Islam Arid: A Practical Guide to ECMO in Modern Intensive Care
Islam Arid, Registered Nurse (IMU) at Memorial Hermann Health System, shared a post on LinkedIn:
“Extracorporeal Membrane Oxygenation (ECMO) is the highest level of life support available in the modern ICU.
It is essentially a ‘heart-lung machine’ used at the bedside to provide prolonged respiratory and circulatory support when conventional treatments (like mechanical ventilation or vasopressors) have failed.
How ECMO works: The basics
ECMO works by removing blood from the patient’s body, pumping it through an ‘oxygenator’ (the artificial lung) to remove CO2 and add O2, and then returning the blood to the patient.
The two main types of ECMO
The type of ECMO used depends entirely on what the patient needs: a new lung, or a new heart and lung.

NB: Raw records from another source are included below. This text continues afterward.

(** [None] is -1: [EBADF], [EEXIST] or [ENOENT]. *)
Definition epoll_ctl (op : EpollOp) (fd ev : Z) (k : Kernel) : option Kernel :=
  if decide (fd ∈ opened k) then
    match op, epoll k !! fd with
    | EPOLL_CTL_ADD, None | EPOLL_CTL_MOD, Some _ => Some (mkKernel (opened k) (<[fd := ev]> (epoll k)))
    | EPOLL_CTL_DEL, Some _ => Some (mkKernel (opened k) (delete fd (epoll k)))
    | _, _ => None
    end
  else None.

(** [socket] or [accept4] gave this descriptor, and [close] of its last
    reference. *)
Definition kopen (fd : Z) (k : Kernel) : Kernel := mkKernel ({[fd]} ∪ opened k) (epoll k).
Definition kclose (fd : Z) (k : Kernel) : Kernel := mkKernel (opened k ∖ {[fd]}) (delete fd (epoll k)).

(** ** The table *)

Section table.
Context {Handler : Type}.

Record IoContext : Type := mkIo {
  io_fd : Z;
  io_id : Z;
  handler : option Handler;
  addedToEpoll : bool
}.

Record Poller : Type := mkPoller {
  ioContexts_ : gmap Z IoContext;
  kernel : Kernel
}.

Definition set_context (fd : Z) (c : IoContext) (p : Poller) : Poller := mkPoller (<[fd := c]> (ioContexts_ p)) (kernel p).

(** A failed assertion. *)
Definition massert {S : Type} (b : bool) : M S unit := mlift (if b then Ok tt else Undefined).

Definition mmodify {S : Type} (f : S -> S) : M S unit := fun s => (Ok tt, f s).

Definition setIoHandler (fd id : Z) (h : Handler) : M Poller unit :=
  let* p := mget in
  match ioContexts_ p !! fd with
  | Some c =>
      if negb (io_id c =? id) then
        if id <? io_id c then mret tt
        else mmodify (set_context fd (mkIo fd id (Some h) false))
      else
        let* _ := massert (bool_decide (handler c = None)) in
        mmodify (set_context fd (mkIo (io_fd c) (io_id c) (Some h) (addedToEpoll c)))
  | None => mmodify (set_context fd (mkIo fd id (Some h) false))
  end.

(** [updateIo] once it has its context. *)
Definition interest (events : Z) (mode : TriggerMode) : Z :=
  Z.lor (Z.lor events EPOLLRDHUP) (match mode with EdgeTriggered => EPOLLET | LevelTriggered => 0 end).

Definition control (c : IoContext) (fd events : Z) (mode : TriggerMode) : M Poller unit :=
  let* p := mget in
  if events =? 0 then
    if addedToEpoll c then
      let k := default (kernel p) (epoll_ctl EPOLL_CTL_DEL fd 0 (kernel p)) in
      mput (mkPoller (<[fd := mkIo (io_fd c) (io_id c) (handler c) false]> (ioContexts_ p)) k)
    else mret tt
  else
    match epoll_ctl (if addedToEpoll c then EPOLL_CTL_MOD else EPOLL_CTL_ADD) fd (interest events mode) (kernel p) with
    | None =>
        mthrow (RuntimeError (if addedToEpoll c then "Failed to call EPOLL_CTL_MOD on epoll"
                              else "Failed to call EPOLL_CTL_ADD on epoll")%string)
    | Some k => mput (mkPoller (<[fd := mkIo (io_fd c) (io_id c) (handler c) true]> (ioContexts_ p)) k)
    end.

Definition updateIo (fd id events : Z) (mode : TriggerMode) : M Poller unit :=
  let* p := mget in
  match ioContexts_ p !! fd with
  | Some c =>
      if negb (io_id c =? id) then
        if id <? io_id c then mret tt
        else
          let c := mkIo fd id None false in
          let* _ := mmodify (set_context fd c) in
          control c fd events mode
      else control c fd events mode
  | None =>
      let c := mkIo fd id None false in
      let* _ := mmodify (set_context fd c) in
      control c fd events mode
  end.

Definition removeIo (fd id : Z) : M Poller unit :=
  let* p := mget in
  match ioContexts_ p !! fd with
  | None => massert false
  | Some c =>
      if negb (io_id c =? id) then mret tt
      else
        let* _ := mput (mkPoller (delete fd (ioContexts_ p)) (kernel p)) in
        if negb (addedToEpoll c) then mret tt
        else mmodify (fun p => mkPoller (ioContexts_ p) (default (kernel p) (epoll_ctl EPOLL_CTL_DEL (io_fd c) 0 (kernel p))))
  end.

(** [process_io_events]: what [epoll_wait] gave, in order.  An empty
    [std::function] throws when it is called. *)
Fixpoint process_io_events {W : Type} (poller : W -> Poller) (call : Handler -> Z -> Z -> M W unit)
  (wakeupFd : Z) (readWakeup : M W unit) (events : list (Z * Z)) : M W unit :=
  match events with
  | [] => mret tt
  | (fd, ev) :: events' =>
      let* _ :=
        (if fd =? wakeupFd then readWakeup
         else
           let* w := mget in
           match ioContexts_ (poller w) !! fd with
           | None => mret tt
           | Some c =>
               match handler c with
               | Some h => call h fd ev
               | None => mthrow (RuntimeError "bad_function_call"%string)
               end
           end) in
      process_io_events poller call wakeupFd readWakeup events'
  end.
End table.
Arguments IoContext : clear implicits.
Arguments Poller : clear implicits.

(** ** Channels on descriptors that are closed and reused *)

(** What the channels of a scheduler do to the table, seen from it: [socket] or
    [accept4] gives a descriptor and a channel is constructed on it at once; the
    channel changes its events; its destructor runs; the descriptor is closed,
    which without a guard may happen before the destructor. *)
Inductive FdOp : Type :=
| Open (fd : Z) (mode : TriggerMode)
| Update (id events : Z)
| Destroy (id : Z)
| Close (fd : Z).

(** [channels] has the descriptor, mode and events of each channel; [current]
    the channel that was constructed on a descriptor that is still open. *)
Record Fds : Type := mkFds {
  poller : Poller Z;
  lastId : Z;
  channels : gmap Z (Z * TriggerMode * Z);
  current : gmap Z Z
}.

Definition newFds : Fds := mkFds (mkPoller ∅ (mkKernel ∅ ∅)) 0 ∅ ∅.

Definition set_poller (p : Poller Z) (w : Fds) : Fds := mkFds p (lastId w) (channels w) (current w).

Definition on_poller (m : M (Poller Z) unit) : M Fds unit := fun w => let '(o, p) := m (poller w) in (o, set_poller p w).

Definition kernelStep (f : Kernel -> Kernel) (p : Poller Z) : Poller Z := mkPoller (ioContexts_ p) (f (kernel p)).

Definition fdStep (op : FdOp) : M Fds unit :=
  let* w := mget in
  match op with
  | Open fd mode =>
      if decide (fd ∈ opened (kernel (poller w))) then mret tt
      else
        let id := lastId w + 1 in
        let* _ := mput (mkFds (kernelStep (kopen fd) (poller w)) id (<[id := (fd, mode, 0)]> (channels w)) (<[fd := id]> (current w))) in
        on_poller (setIoHandler fd id id)
  | Update id events =>
      match channels w !! id with
      | Some (fd, mode, _) =>
          let* _ := on_poller (updateIo fd id events mode) in
          mmodify (fun w => mkFds (poller w) (lastId w) (<[id := (fd, mode, events)]> (channels w)) (current w))
      | None => mret tt
      end
  | Destroy id =>
      match channels w !! id with
      | Some (fd, _, _) =>
          let* _ := on_poller (removeIo fd id) in
          mmodify (fun w => mkFds (poller w) (lastId w) (delete id (channels w))
            (if decide (current w !! fd = Some id) then delete fd (current w) else current w))
      | None => mret tt
      end
  | Close fd => mput (mkFds (kernelStep (kclose fd) (poller w)) (lastId w) (channels w) (delete fd (current w)))
  end.

Fixpoint fdSteps (ops : list FdOp) : M Fds unit :=
  match ops with
  | [] => mret tt
  | op :: ops' => let* _ := fdStep op in fdSteps ops'
  end.

(** ** The invariant *)

(** What the table and the kernel have of a channel. *)
Definition registered (fd id : Z) (mode : TriggerMode) (events : Z) (p : Poller Z) : Prop :=
  fd ∈ opened (kernel p)
  /\ ioContexts_ p !! fd = Some (mkIo fd id (Some id) (negb (events =? 0)))
  /\ epoll (kernel p) !! fd = (if events =? 0 then None else Some (interest events mode)).

Record fds_ok (w : Fds) : Prop := {
  epoll_open : forall fd, is_Some (epoll (kernel (poller w)) !! fd) -> fd ∈ opened (kernel (poller w));
  context_fd : forall fd c, ioContexts_ (poller w) !! fd = Some c -> io_fd c = fd /\ io_id c <= lastId w;
  channel_id : forall id fd mode ev, channels w !! id = Some (fd, mode, ev) -> id <= lastId w;
  current_registered : forall fd id, current w !! fd = Some id ->
    exists mode ev, channels w !! id = Some (fd, mode, ev) /\ registered fd id mode ev (poller w);
  current_last : forall fd id id' mode ev, current w !! fd = Some id -> channels w !! id' = Some (fd, mode, ev) -> id' <= id
}.

(** An operation of the current channel does to its descriptor what it says,
    and a stale one nothing. *)
Lemma updateIo_current (fd id : Z) (mode : TriggerMode) (ev ev' : Z) (p : Poller Z) :
  registered fd id mode ev p ->
  exists p', updateIo fd id ev' mode p = (Ok tt, p') /\ registered fd id mode ev' p'
    /\ opened (kernel p') = opened (kernel p)
    /\ forall fd', fd' <> fd -> ioContexts_ p' !! fd' = ioContexts_ p !! fd' /\ epoll (kernel p') !! fd' = epoll (kernel p) !! fd'.
Proof.
  intros (Ho & Hc & He). unfold updateIo, mbind, mget. rewrite Hc. cbn [io_id]. rewrite Z.eqb_refl. cbn [negb].
  unfold control, mbind, mget, mret, mput, epoll_ctl. cbn [addedToEpoll io_fd io_id handler].
  destruct (Z.eqb_spec ev' 0) as [-> | Hev']; destruct (Z.eqb_spec ev 0) as [-> | Hev]; cbn [negb].
  - exists p. split; [done |]. split; [done | done].
  - rewrite decide_True by done. rewrite He. cbn. eexists. split; [done |]. cbn.
    split; [| split; [done | intros fd' Hfd; by rewrite lookup_insert_ne, lookup_delete_ne by done]].
    unfold registered. cbn. by rewrite lookup_insert_eq, lookup_delete_eq.
  - rewrite decide_True by done. rewrite He. cbn. eexists. split; [done |]. cbn.
    split; [| split; [done | intros fd' Hfd; by rewrite !lookup_insert_ne by done]].
    unfold registered. cbn. rewrite !lookup_insert_eq. by destruct (Z.eqb_spec ev' 0).
  - rewrite decide_True by done. rewrite He. cbn. eexists. split; [done |]. cbn.
    split; [| split; [done | intros fd' Hfd; by rewrite !lookup_insert_ne by done]].
    unfold registered. cbn. rewrite !lookup_insert_eq. by destruct (Z.eqb_spec ev' 0).
Qed.

Lemma updateIo_stale (fd id id' : Z) (mode mode' : TriggerMode) (ev ev' : Z) (p : Poller Z) :
  registered fd id mode ev p -> id' < id -> updateIo fd id' ev' mode' p = (Ok tt, p).
Proof.
  intros (_ & Hc & _) Hid. unfold updateIo, mbind, mget. rewrite Hc. cbn [io_id].
  destruct (Z.eqb_spec id id'); [lia |]. cbn [negb]. by destruct (Z.ltb_spec id' id); [| lia].
Qed.

Lemma removeIo_current (fd id : Z) (mode : TriggerMode) (ev : Z) (p : Poller Z) :
  registered fd id mode ev p ->
  removeIo fd id p = (Ok tt, mkPoller (delete fd (ioContexts_ p)) (mkKernel (opened (kernel p)) (delete fd (epoll (kernel p))))).
Proof.
  intros (Ho & Hc & He). unfold removeIo, mbind, mget. rewrite Hc. cbn [io_id io_fd addedToEpoll]. rewrite Z.eqb_refl. cbn [negb].
  unfold mput. rewrite negb_involutive. destruct (Z.eqb_spec ev 0) as [-> | Hev]; cbn.
  - unfold mret. rewrite (delete_id (epoll (kernel p))) by done. by destruct p as [? []].
  - unfold mmodify, epoll_ctl. cbn. rewrite decide_True by done. by rewrite He.
Qed.

Lemma removeIo_stale (fd id id' : Z) (mode : TriggerMode) (ev : Z) (p : Poller Z) :
  registered fd id mode ev p -> id' <> id -> removeIo fd id' p = (Ok tt, p).
Proof.
  intros (_ & Hc & _) Hid. unfold removeIo, mbind, mget. rewrite Hc. cbn [io_id].
  by destruct (Z.eqb_spec id id'); [congruence |].
Qed.

(** Whatever an operation of a channel does, it does to its own descriptor. *)
Record touches (fd id : Z) (p p' : Poller Z) : Prop := {
  same_opened : opened (kernel p') = opened (kernel p);
  other_contexts : forall fd', fd' <> fd -> ioContexts_ p' !! fd' = ioContexts_ p !! fd';
  other_epoll : forall fd', fd' <> fd -> epoll (kernel p') !! fd' = epoll (kernel p) !! fd';
  own_epoll : is_Some (epoll (kernel p') !! fd) -> fd ∈ opened (kernel p) \/ is_Some (epoll (kernel p) !! fd);
  own_context : forall c, ioContexts_ p' !! fd = Some c ->
    (io_fd c = fd /\ io_id c = id) \/ exists c0, ioContexts_ p !! fd = Some c0 /\ io_fd c = io_fd c0 /\ io_id c = io_id c0
}.

Lemma touches_refl (fd id : Z) (p : Poller Z) : touches fd id p p.
Proof. split; try done; eauto. Qed.

Lemma touches_set_context (fd id : Z) (c : IoContext Z) (p : Poller Z) :
  io_fd c = fd -> io_id c = id -> touches fd id p (set_context fd c p).
Proof.
  intros Hf Hi. split; cbn; try done; try (intros fd' Hfd; by rewrite ?lookup_insert_ne by done); eauto.
  intros c'. rewrite lookup_insert_eq. intros [= <-]. by left.
Qed.

Lemma touches_trans (fd id : Z) (p1 p2 p3 : Poller Z) : touches fd id p1 p2 -> touches fd id p2 p3 -> touches fd id p1 p3.
Proof.
  intros [A1 A2 A3 A4 A5] [B1 B2 B3 B4 B5]. split.
  - congruence.
  - intros fd' H. by rewrite B2, A2.
  - intros fd' H. by rewrite B3, A3.
  - intros H. destruct (B4 H) as [H' | H']; [left; congruence | by apply A4].
  - intros c H. destruct (B5 c H) as [? | (c0 & H0 & Hf & Hi)]; [by left |].
    destruct (A5 c0 H0) as [[? ?] | (c1 & H1 & Hf1 & Hi1)]; [left; split; congruence | right; exists c1; split; [done | split; congruence]].
Qed.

Type full name support provided cannulation site
- VV-ECMO Veno-Venous Lungs Only. (Oxygenation & CO_2 removal) Blood is taken from a vein and returned to a vein.
- VA-ECMO Veno-Arterial Heart & Lungs. (Oxygenation + Hemodynamic support) Blood is taken from a vein and returned to an artery.

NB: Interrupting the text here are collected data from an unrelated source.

Lemma tcp_inv_drain (m : nat) (w : World) : tcp_inv fd id w -> tcp_inv fd id (drain m w).
Proof.
  intros I. unfold drain. destruct (tcp_inv_facts w I) as (_ & _ & ->).
  rewrite signal_eq. cbn. apply (tcp_inv_sock' w); cbn; try done.
  - intros ->. done.
  - by left.
  - intros -> Hl. destruct (levelOut (sock (net w))) eqn:Ho; [by left | right]. cbn. rewrite andb_true_r.
    unfold levelOut in *. cbn in *. apply orb_false_iff in Ho as [Ho H1]. apply orb_false_iff in Ho as [Ho H2].
    rewrite H1, H2, !orb_false_r in Hl. destruct (room (sock (net w))); [| done]. cbn [Nat.add] in Hl.
    destruct m; [done |]. by rewrite orb_true_r.
Qed.

Lemma tcp_inv_tcp (s : State) (w : World) : tcp_inv fd id w -> tcp_inv fd id (set_tcp s w).
Proof. intros [A1 A2 A3 A4 A5 A6 A7 A8 A9 A10 A11 A12 A13 A14]. by split. Qed.

Lemma tcp_inv_sysShutdown (w : World) : tcp_inv fd id w -> tcp_inv fd id (sysShutdown w).
Proof.
  intros I. unfold sysShutdown. destruct (tcp_inv_facts w I) as (_ & _ & ->).
  rewrite signal_eq. cbn. apply (tcp_inv_sock' w); cbn; try done.
  - intros ->. done.
  - by left.
  - intros -> _. destruct (levelOut (sock (net w))) eqn:Ho; [by left | right]. cbn. by rewrite orb_true_r.
Qed.

Lemma tcp_inv_shutdown (w : World) : tcp_inv fd id w -> tcp_inv fd id (shutdown w).
Proof. intros I. unfold shutdown. destruct (tcp w); try done; by apply tcp_inv_sysShutdown, tcp_inv_tcp. Qed.

(** ** The steps of the loop's thread *)

Definition can_read (w : World) : bool := levelIn (sock (net w)).
Definition can_write (w : World) : bool := levelOut (sock (net w)).
(* ===== verification/TcpStream.v ===== *)
(** A TCP connection is a byte stream: [TcpConnection] (Tcp.v) implements the
    interface [ByteStream] of the readers, writers and sessions above it.

    One coroutine uses the connection, one call after the other, as a session does,
    and the loop runs: it runs the coroutine until it suspends, resumes what is
    ready, and asks [epoll].  A script says what happens besides and in what order:
    before any step of the program the network brings bytes or makes room, and at
    each system call the kernel transfers as much as it likes or is interrupted by a
    signal.  Scripts are of any length; when one is over no signal comes any more,
    the kernel transfers a byte at a time, and once the program waits for it the
    peer ends its stream and goes on taking bytes.  There is no reset, and nobody
    cancels or closes; [TcpSpec] is about these, and about a reader and a writer at
    the same time. *)

From Stdlib Require Import ZArith Lia String Strings.Byte.
From stdpp Require Import base numbers option list gmap.
From S2P Require Import Prelude ByteStream IoTable Channel Tcp TcpInv.
Open Scope Z_scope.

(** ** The loop *)

(** [Go a]: the program takes a step, in which the kernel answers [a] to a system
    call. *)
Inductive Moment : Type := Brings (d : bytes) | Takes (n : nat) | Go (a : SysAnswer).

Definition Running : Type := (World * list Moment)%type.

(** A step of the loop's thread: of the coroutine that runs, of one that is ready,
    or [epoll_wait]. *)
Definition goOn (a : SysAnswer) (w : World) : World :=
  match running w, ready w with
  | Some _, _ => snd (step (Continue a) w)
  | None, _ :: _ => snd (step Resume w)
  | None, [] => snd (step Poll w)
  end.

(** Nothing is to be done, and [epoll_wait] would not return. *)
Definition waits (w : World) : bool :=
  bool_decide (running w = None) && bool_decide (ready w = []) && negb (pollable w).

Definition turn (x : Running) : Running :=
  let '(w, script) := x in
  match script with
  | Brings d :: script' => (arrive d w, script')
  | Takes n :: script' => (drain n w, script')
  | Go a :: script' => (goOn a w, script')
  | [] => (if waits w then drain 1 (peerFin w) else goOn (UpTo 0) w, [])
  end.

Fixpoint until (done_ : World -> bool) (fuel : nat) (x : Running) : Running :=
  if done_ (fst x) then x
  else match fuel with O => x | S fuel' => until done_ fuel' (turn x) end.

Definition readDone (w : World) : bool := bool_decide (reading w = None).
Definition writeDone (w : World) : bool := bool_decide (writing w = None).

(** [co_await read(buf, len)] and [co_await write(buf, len)]. *)
Definition tcpRead (len : nat) (x : Running) : bytes * Running :=
  let x := until readDone (length (snd x) + 11) (snd (step (StartRead len) (fst x)), snd x) in
  (match lastRead (fst x) with Some (Ok d) => d | _ => [] end, x).

Definition tcpWrite (d : bytes) (x : Running) : Running :=
  until writeDone (length (snd x) + 11 * length d + 11) (snd (step (StartWrite d) (fst x)), snd x).

(** What the peer sent and nobody read, and what was written. *)
Definition brought (script : list Moment) : bytes := concat (map (fun m => match m with Brings d => d | _ => [] end) script).
Definition tcpPending (x : Running) : bytes := rx (sock (net (fst x))) ++ brought (snd x).
Definition tcpSent (x : Running) : bytes := tx (sock (net (fst x))).

(** ** What stays *)

Section stream.
Context (fd id : Z) (Hpos : 0 <= fd).

(** No reset, no shutdown, no cancellation. *)
Definition quiet (w : World) : Prop :=
  soerror (sock (net w)) = false /\ dead (sock (net w)) = false
  /\ readCanceled (ch_state w) = false /\ writeCanceled (ch_state w) = false /\ errored (ch_state w) = false.

Definition good (w : World) : Prop := tcp_inv fd id w /\ quiet w.

(** A step of the network or of the loop, in which no coroutine runs. *)
Record moved (w w' : World) : Prop := {
  m_good : good w';
  m_delivered : delivered w' = delivered w;
  m_accepted : accepted w' = accepted w;
  m_reader : snd <$> reading w' = snd <$> reading w;
  m_writer : snd <$> writing w' = snd <$> writing w
}.

(** *** The network *)

Record netMoved (w w' : World) : Prop := {
  n_moved : moved w w';
  n_reading : reading w' = reading w;
  n_writing : writing w' = writing w;
  n_running : running w' = running w;
  n_ready : ready w' = ready w;
  n_room : (room (sock (net w)) <= room (sock (net w')))%nat
}.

1. VV-ECMO: The respiratory bridge
Used for severe respiratory failure (like ARDS) where the heart is still pumping well.
- The Goal: To allow the lungs to ‘rest.’Because the ECMO machine is doing the gas exchange, we can turn the ventilator settings down to ‘ultra-protective’ levels, preventing further lung injury.

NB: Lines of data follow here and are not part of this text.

(* ===== verification/Http2ClientSession.v ===== *)
(** The client side of an HTTP/2 connection: [Http2ClientSession] of
    src/extensions/http2/src/Http2ClientSession.cc with its streams
    (Http2ClientStream.h) and what [Http2RequestSink] sends through it
    (Http2RequestSink.cc). *)

From Stdlib Require Import ZArith Lia String Strings.Byte.
From stdpp Require Import base numbers option list gmap.
From S2P Require Import Prelude CxxStd Endian UrlEncode ByteStream Split OrdMap HttpTypes CookieCodec HttpParser.
From S2P Require Import HpackTable Hpack Http2Frame Http2Request Http2Session.
Open Scope Z_scope.

(** ** State *)

(** [Http2ClientStream]: [response] is the state of [responsePromise],
    [received] what was sent into the pipe of the body, [open_] tells whether
    [bodySender] still holds its end. *)
Record Http2ClientStream : Type := mkClientStream {
  streamId : Z;
  response : option (outcome HttpResponse);
  decodedHeaders : DecodedHeaders;
  headersComplete : bool;
  received : list bytes;
  open_ : bool
}.

Definition newStream (id : Z) : Http2ClientStream := mkClientStream id None noHeaders false [] true.

(** What the programs that use the session do while it waits: they begin a
    request, and send its headers and its body. *)
Inductive event : Type :=
| Begin
| SendHeaders (streamId : Z) (req : HttpRequest) (endStream : bool)
| SendData (streamId : Z) (data : bytes) (endStream : bool).

(** The stream objects are shared between the session's map, the coroutine of
    the request and the handler at work: [objs_] holds them in the order they
    were made and [streams_] leads to them. *)
Record Http2ClientSession (S : Type) : Type := mkClientSession {
  reader_ : S;
  decoder_ : HpackTable;
  objs_ : list Http2ClientStream;
  streams_ : gmap Z nat;
  continuationStreamId_ : Z;
  headersOnly_ : bool;
  headerBlockBuf_ : bytes;
  scheme_ : bytes;
  nextStreamId_ : Z;
  goAwaySent_ : bool;
  settingsReceived_ : bool;
  running_ : bool;
  ready_ : bool;
  schedule_ : list (list event)
}.
Arguments mkClientSession {S} _ _ _ _ _ _ _ _ _ _ _ _ _ _.
Arguments reader_ {S} h.
Arguments decoder_ {S} h.
Arguments objs_ {S} h.
Arguments streams_ {S} h.
Arguments continuationStreamId_ {S} h.
Arguments headersOnly_ {S} h.
Arguments headerBlockBuf_ {S} h.
Arguments scheme_ {S} h.
Arguments nextStreamId_ {S} h.
Arguments goAwaySent_ {S} h.
Arguments settingsReceived_ {S} h.
Arguments running_ {S} h.
Arguments ready_ {S} h.
Arguments schedule_ {S} h.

- Key Indicator: Refractory hypoxemia despite prone positioning and optimal vent settings.
2. VA-ECMO: The circulatory Bridge
Used for cardiogenic shock or cardiac arrest.
- The Goal: To replace the pumping action of the heart. The machine provides the ‘Cardiac Output’ required to keep the organs alive.
- Key Indicator: Failure to wean from cardiopulmonary bypass or massive MI with pump failure.
Nursing priorities and quality monitoring
Managing an ECMO patient is a highly specialized task involving a ‘doubled’ nursing focus: the patient and the circuit.
1. Anticoagulation (the Heparin balance)
Because blood is moving through plastic tubing and an artificial membrane, it wants to clot.
- The Action: Constant Heparin infusions are required.
- Quality Goal: Balance the risk of Clotting (which can ruin the oxygenator) against the risk of Bleeding (especially intracranial hemorrhage).
- Monitoring: Frequent checks of PTT or ACT (Activated Clotting Time).
2. Circuit integrity
- Air Embolus: Any air entering the circuit can be fatal. All connections must be double-checked and ‘locked.’
- Cannula Stability: If a cannula is dislodged, the patient can bleed out in minutes. Securement and ‘no-move’ protocols are strict.
3.Assessment of perfusion (the “Harlequin” risk)
In VA-ECMO, if the patient’s own heart begins to recover but the lungs are still sick, ‘blue’ blood from the heart can compete with ‘red’ blood from the ECMO machine.
The Check: Always monitor the Right Radial pulse oximetry and ABGs to ensure the brain is getting oxygenated blood.”